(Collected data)
★ ★ ★ ★ ★

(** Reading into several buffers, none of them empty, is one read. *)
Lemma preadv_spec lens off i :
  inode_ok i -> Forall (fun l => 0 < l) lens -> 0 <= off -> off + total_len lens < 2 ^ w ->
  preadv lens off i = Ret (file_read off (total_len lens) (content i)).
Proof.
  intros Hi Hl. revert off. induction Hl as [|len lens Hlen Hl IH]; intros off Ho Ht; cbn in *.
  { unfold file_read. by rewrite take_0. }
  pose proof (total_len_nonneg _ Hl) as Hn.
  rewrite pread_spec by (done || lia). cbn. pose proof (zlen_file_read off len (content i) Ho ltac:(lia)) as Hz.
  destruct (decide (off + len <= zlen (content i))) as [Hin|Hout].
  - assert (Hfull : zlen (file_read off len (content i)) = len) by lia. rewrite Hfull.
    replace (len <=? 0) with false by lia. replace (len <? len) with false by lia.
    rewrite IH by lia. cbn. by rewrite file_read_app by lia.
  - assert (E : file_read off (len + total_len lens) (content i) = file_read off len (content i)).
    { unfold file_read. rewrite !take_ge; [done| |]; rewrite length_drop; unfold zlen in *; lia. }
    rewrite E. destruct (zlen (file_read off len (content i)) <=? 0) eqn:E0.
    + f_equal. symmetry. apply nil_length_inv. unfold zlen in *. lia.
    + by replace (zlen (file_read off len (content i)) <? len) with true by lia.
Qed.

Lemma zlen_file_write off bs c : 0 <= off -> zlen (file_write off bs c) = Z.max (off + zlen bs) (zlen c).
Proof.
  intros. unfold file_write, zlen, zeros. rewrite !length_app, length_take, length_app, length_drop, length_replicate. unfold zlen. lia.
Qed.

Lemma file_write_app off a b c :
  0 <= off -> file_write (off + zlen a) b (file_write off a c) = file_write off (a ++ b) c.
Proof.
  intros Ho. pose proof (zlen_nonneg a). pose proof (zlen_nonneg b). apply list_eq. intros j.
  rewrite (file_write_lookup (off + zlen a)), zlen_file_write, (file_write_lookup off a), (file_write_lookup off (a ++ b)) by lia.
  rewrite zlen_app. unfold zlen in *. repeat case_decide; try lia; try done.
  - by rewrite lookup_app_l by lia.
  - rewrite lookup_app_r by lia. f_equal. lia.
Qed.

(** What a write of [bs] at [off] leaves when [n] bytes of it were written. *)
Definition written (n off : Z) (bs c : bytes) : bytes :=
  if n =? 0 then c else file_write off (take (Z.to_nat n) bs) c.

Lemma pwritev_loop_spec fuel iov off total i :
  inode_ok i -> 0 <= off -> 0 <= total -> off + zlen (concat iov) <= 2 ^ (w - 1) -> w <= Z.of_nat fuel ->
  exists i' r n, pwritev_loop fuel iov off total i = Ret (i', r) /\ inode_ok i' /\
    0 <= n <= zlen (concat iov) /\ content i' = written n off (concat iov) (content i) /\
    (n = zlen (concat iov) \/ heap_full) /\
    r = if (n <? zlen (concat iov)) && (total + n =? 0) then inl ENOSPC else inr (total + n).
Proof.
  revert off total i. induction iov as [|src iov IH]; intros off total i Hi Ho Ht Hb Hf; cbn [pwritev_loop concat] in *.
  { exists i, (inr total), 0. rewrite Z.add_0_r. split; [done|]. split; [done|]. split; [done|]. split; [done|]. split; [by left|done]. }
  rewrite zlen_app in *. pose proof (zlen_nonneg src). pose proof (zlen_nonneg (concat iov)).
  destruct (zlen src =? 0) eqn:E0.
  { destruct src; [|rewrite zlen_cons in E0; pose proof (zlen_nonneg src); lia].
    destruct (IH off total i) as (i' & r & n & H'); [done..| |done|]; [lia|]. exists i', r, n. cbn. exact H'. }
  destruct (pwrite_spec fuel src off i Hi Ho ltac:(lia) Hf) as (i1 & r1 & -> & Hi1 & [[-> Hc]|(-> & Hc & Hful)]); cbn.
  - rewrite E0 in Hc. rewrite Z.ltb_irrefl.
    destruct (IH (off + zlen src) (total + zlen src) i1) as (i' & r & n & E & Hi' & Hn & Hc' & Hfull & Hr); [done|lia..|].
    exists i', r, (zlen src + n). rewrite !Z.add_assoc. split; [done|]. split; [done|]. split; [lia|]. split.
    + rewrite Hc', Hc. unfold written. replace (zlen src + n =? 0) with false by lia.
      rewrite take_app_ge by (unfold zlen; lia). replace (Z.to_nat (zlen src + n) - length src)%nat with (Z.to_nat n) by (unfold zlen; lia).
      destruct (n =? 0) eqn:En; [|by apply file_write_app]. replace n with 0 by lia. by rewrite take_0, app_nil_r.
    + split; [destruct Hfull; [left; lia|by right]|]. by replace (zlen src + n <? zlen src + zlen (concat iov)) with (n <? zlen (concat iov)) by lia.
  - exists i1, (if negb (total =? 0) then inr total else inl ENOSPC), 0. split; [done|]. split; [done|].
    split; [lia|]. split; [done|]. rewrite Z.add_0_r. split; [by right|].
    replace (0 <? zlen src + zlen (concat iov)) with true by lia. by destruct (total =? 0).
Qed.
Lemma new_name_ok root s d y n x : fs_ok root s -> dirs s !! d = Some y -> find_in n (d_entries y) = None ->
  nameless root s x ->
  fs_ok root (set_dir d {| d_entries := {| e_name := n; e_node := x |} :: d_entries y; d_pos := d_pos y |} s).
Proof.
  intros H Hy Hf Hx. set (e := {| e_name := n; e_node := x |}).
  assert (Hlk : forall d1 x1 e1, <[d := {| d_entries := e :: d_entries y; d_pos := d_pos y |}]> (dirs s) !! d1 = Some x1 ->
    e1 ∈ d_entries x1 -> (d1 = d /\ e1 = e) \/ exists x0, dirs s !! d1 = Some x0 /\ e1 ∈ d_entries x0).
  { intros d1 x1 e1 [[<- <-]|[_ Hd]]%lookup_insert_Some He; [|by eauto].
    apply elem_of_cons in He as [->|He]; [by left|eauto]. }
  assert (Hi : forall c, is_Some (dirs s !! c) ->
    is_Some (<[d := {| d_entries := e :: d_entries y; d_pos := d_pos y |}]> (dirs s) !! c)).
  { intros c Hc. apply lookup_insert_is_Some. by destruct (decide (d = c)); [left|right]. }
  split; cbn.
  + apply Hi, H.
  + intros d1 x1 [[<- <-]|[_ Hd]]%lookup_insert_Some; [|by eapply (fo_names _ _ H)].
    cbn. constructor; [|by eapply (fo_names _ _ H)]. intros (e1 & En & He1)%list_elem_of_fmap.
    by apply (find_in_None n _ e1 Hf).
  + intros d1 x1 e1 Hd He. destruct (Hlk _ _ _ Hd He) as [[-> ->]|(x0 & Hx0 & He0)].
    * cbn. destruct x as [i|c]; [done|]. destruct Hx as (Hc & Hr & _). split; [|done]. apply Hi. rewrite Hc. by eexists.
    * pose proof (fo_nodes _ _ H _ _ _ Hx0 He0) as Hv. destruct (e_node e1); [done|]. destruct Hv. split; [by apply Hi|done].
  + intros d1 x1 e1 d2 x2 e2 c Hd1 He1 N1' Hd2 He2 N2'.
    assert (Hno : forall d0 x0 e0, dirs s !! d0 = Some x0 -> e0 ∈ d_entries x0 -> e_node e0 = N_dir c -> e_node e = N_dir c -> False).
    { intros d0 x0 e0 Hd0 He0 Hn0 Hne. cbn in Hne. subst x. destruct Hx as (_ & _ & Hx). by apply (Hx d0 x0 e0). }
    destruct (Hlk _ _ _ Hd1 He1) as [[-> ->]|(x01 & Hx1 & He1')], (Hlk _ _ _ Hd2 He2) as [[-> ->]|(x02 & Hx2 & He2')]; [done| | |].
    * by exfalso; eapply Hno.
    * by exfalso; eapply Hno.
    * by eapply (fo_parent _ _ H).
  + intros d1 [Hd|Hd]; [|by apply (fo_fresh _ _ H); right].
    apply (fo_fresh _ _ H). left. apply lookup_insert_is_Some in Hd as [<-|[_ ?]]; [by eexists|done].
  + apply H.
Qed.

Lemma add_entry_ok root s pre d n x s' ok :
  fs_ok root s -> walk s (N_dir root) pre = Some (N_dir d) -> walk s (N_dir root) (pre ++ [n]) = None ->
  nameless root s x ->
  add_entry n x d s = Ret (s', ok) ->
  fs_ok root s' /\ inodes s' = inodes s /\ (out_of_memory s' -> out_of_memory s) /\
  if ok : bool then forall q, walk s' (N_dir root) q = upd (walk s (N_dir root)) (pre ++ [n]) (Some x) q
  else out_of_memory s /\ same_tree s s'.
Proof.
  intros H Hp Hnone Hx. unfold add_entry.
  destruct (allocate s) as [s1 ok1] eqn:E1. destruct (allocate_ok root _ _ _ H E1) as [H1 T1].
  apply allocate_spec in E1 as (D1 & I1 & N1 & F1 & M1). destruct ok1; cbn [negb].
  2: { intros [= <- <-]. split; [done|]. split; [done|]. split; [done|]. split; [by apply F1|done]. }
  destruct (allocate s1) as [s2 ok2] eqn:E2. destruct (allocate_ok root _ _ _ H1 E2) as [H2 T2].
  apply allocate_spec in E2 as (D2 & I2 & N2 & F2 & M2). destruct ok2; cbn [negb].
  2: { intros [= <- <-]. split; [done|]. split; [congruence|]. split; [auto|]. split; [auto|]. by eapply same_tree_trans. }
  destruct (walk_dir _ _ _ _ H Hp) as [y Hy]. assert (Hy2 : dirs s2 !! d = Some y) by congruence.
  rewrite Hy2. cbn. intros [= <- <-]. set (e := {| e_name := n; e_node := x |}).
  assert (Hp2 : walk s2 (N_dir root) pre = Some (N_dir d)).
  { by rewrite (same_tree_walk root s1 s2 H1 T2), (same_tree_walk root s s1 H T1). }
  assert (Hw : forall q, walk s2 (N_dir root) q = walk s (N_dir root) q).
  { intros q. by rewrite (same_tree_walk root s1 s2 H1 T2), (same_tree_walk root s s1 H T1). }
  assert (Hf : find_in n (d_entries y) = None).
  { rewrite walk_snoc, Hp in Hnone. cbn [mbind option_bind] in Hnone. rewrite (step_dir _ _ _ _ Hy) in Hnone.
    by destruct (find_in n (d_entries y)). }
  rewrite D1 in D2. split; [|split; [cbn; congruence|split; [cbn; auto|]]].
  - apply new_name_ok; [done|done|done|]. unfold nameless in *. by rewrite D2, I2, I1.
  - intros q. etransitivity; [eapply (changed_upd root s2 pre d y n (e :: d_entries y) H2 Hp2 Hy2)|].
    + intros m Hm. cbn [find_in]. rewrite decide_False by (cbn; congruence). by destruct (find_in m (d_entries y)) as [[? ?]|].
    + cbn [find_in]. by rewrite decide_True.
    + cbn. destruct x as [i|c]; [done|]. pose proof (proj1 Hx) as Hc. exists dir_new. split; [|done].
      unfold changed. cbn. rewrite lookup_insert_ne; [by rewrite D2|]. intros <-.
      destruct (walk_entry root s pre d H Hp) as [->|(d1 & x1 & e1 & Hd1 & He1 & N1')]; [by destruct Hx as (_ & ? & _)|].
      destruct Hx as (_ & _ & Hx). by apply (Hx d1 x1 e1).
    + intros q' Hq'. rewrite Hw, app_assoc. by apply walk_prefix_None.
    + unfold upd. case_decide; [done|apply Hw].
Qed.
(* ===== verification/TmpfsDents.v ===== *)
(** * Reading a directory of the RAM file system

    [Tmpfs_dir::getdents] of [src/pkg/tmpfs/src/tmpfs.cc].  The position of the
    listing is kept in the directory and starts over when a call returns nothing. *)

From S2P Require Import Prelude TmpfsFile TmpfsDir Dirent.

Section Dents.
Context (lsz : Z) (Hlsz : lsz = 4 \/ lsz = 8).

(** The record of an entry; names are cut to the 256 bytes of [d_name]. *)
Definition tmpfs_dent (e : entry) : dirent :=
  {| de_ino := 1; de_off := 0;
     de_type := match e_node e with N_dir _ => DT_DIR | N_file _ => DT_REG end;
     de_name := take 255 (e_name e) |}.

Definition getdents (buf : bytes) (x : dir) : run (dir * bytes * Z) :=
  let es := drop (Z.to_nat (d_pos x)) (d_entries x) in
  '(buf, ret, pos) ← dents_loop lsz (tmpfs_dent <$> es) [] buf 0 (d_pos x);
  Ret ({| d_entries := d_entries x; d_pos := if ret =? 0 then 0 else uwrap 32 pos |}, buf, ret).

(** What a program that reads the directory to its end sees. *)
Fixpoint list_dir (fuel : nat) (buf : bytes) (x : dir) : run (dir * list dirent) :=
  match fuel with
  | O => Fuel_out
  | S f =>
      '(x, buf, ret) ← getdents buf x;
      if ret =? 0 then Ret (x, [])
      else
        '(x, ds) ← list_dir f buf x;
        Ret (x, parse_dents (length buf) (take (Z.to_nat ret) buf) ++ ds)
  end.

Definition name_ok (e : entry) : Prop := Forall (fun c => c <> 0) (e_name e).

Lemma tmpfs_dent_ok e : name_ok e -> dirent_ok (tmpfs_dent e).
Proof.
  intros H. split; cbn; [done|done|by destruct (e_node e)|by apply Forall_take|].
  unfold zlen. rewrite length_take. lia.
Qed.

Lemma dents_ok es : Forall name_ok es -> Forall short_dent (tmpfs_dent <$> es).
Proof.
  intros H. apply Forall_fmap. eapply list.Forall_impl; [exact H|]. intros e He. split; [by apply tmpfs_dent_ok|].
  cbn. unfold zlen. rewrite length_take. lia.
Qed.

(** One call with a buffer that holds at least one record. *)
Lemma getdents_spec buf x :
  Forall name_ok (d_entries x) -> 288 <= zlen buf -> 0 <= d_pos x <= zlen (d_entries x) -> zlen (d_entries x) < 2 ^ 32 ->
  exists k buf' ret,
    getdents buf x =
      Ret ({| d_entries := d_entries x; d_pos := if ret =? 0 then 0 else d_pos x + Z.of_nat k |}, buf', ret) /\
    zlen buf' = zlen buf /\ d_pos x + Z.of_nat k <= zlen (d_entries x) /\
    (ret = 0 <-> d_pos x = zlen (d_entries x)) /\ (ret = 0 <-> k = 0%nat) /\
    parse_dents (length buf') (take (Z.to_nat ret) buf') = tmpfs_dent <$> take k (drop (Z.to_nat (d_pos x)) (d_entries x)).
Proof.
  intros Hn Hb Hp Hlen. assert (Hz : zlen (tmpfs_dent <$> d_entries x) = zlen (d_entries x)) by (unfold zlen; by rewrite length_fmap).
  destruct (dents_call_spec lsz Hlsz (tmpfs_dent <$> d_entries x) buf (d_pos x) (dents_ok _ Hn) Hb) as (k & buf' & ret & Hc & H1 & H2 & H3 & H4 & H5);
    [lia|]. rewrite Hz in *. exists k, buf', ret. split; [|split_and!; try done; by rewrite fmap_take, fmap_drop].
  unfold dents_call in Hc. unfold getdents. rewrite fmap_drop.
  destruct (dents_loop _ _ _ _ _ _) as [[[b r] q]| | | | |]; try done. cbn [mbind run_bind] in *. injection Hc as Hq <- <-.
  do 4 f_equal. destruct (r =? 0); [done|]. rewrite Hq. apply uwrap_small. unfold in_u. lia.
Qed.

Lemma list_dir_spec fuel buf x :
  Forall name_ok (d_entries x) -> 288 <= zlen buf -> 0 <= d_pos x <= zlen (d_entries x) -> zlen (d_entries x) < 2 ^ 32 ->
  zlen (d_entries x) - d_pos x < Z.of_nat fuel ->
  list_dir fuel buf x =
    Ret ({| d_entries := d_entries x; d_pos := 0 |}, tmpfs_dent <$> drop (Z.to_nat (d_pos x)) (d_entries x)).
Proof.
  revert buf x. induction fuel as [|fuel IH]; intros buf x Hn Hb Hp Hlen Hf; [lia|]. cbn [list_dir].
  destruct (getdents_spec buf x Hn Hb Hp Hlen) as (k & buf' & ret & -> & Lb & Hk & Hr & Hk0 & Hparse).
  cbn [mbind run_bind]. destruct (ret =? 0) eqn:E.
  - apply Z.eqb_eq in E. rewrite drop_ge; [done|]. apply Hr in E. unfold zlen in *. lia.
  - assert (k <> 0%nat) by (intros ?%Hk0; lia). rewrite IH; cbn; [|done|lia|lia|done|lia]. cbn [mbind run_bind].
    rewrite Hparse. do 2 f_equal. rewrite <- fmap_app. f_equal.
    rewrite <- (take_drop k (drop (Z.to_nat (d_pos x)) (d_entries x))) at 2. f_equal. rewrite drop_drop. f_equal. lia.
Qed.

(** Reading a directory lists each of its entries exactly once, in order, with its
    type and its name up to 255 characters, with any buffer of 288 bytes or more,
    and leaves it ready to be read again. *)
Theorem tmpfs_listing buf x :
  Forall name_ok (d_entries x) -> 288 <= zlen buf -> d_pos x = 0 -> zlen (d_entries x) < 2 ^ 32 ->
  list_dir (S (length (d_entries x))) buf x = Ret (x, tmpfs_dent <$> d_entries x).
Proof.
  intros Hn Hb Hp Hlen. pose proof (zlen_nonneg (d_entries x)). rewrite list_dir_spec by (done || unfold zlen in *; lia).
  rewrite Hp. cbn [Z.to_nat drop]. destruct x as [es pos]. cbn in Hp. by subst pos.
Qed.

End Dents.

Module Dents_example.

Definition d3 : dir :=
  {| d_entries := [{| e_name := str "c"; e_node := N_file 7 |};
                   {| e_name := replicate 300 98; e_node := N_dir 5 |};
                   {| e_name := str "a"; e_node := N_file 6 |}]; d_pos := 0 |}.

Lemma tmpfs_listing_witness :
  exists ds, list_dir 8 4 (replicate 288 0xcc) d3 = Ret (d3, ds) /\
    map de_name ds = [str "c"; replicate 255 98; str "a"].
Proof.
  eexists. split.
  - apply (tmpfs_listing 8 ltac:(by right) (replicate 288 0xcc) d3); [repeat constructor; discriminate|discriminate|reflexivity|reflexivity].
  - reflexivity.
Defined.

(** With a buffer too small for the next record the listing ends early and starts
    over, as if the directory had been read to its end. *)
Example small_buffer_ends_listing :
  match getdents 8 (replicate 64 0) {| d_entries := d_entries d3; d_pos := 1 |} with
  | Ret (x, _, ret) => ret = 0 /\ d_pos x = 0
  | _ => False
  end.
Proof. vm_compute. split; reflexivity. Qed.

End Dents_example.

★ ★ ★ ★ ★

• WHAT THE TASK ASKS: Restate word for word the lines of the data above, starting at the line containing "Definition tmpfs_dent (e" and ending at the line containing "(** What a program", both included, and nothing more.

• WORKED SOLUTION:
Definition tmpfs_dent (e : entry) : dirent :=
  {| de_ino := 1; de_off := 0;
     de_type := match e_node e with N_dir _ => DT_DIR | N_file _ => DT_REG end;
     de_name := take 255 (e_name e) |}.

Definition getdents (buf : bytes) (x : dir) : run (dir * bytes * Z) :=
  let es := drop (Z.to_nat (d_pos x)) (d_entries x) in
  '(buf, ret, pos) ← dents_loop lsz (tmpfs_dent <$> es) [] buf 0 (d_pos x);
  Ret ({| d_entries := d_entries x; d_pos := if ret =? 0 then 0 else uwrap 32 pos |}, buf, ret).

(** What a program that reads the directory to its end sees. *)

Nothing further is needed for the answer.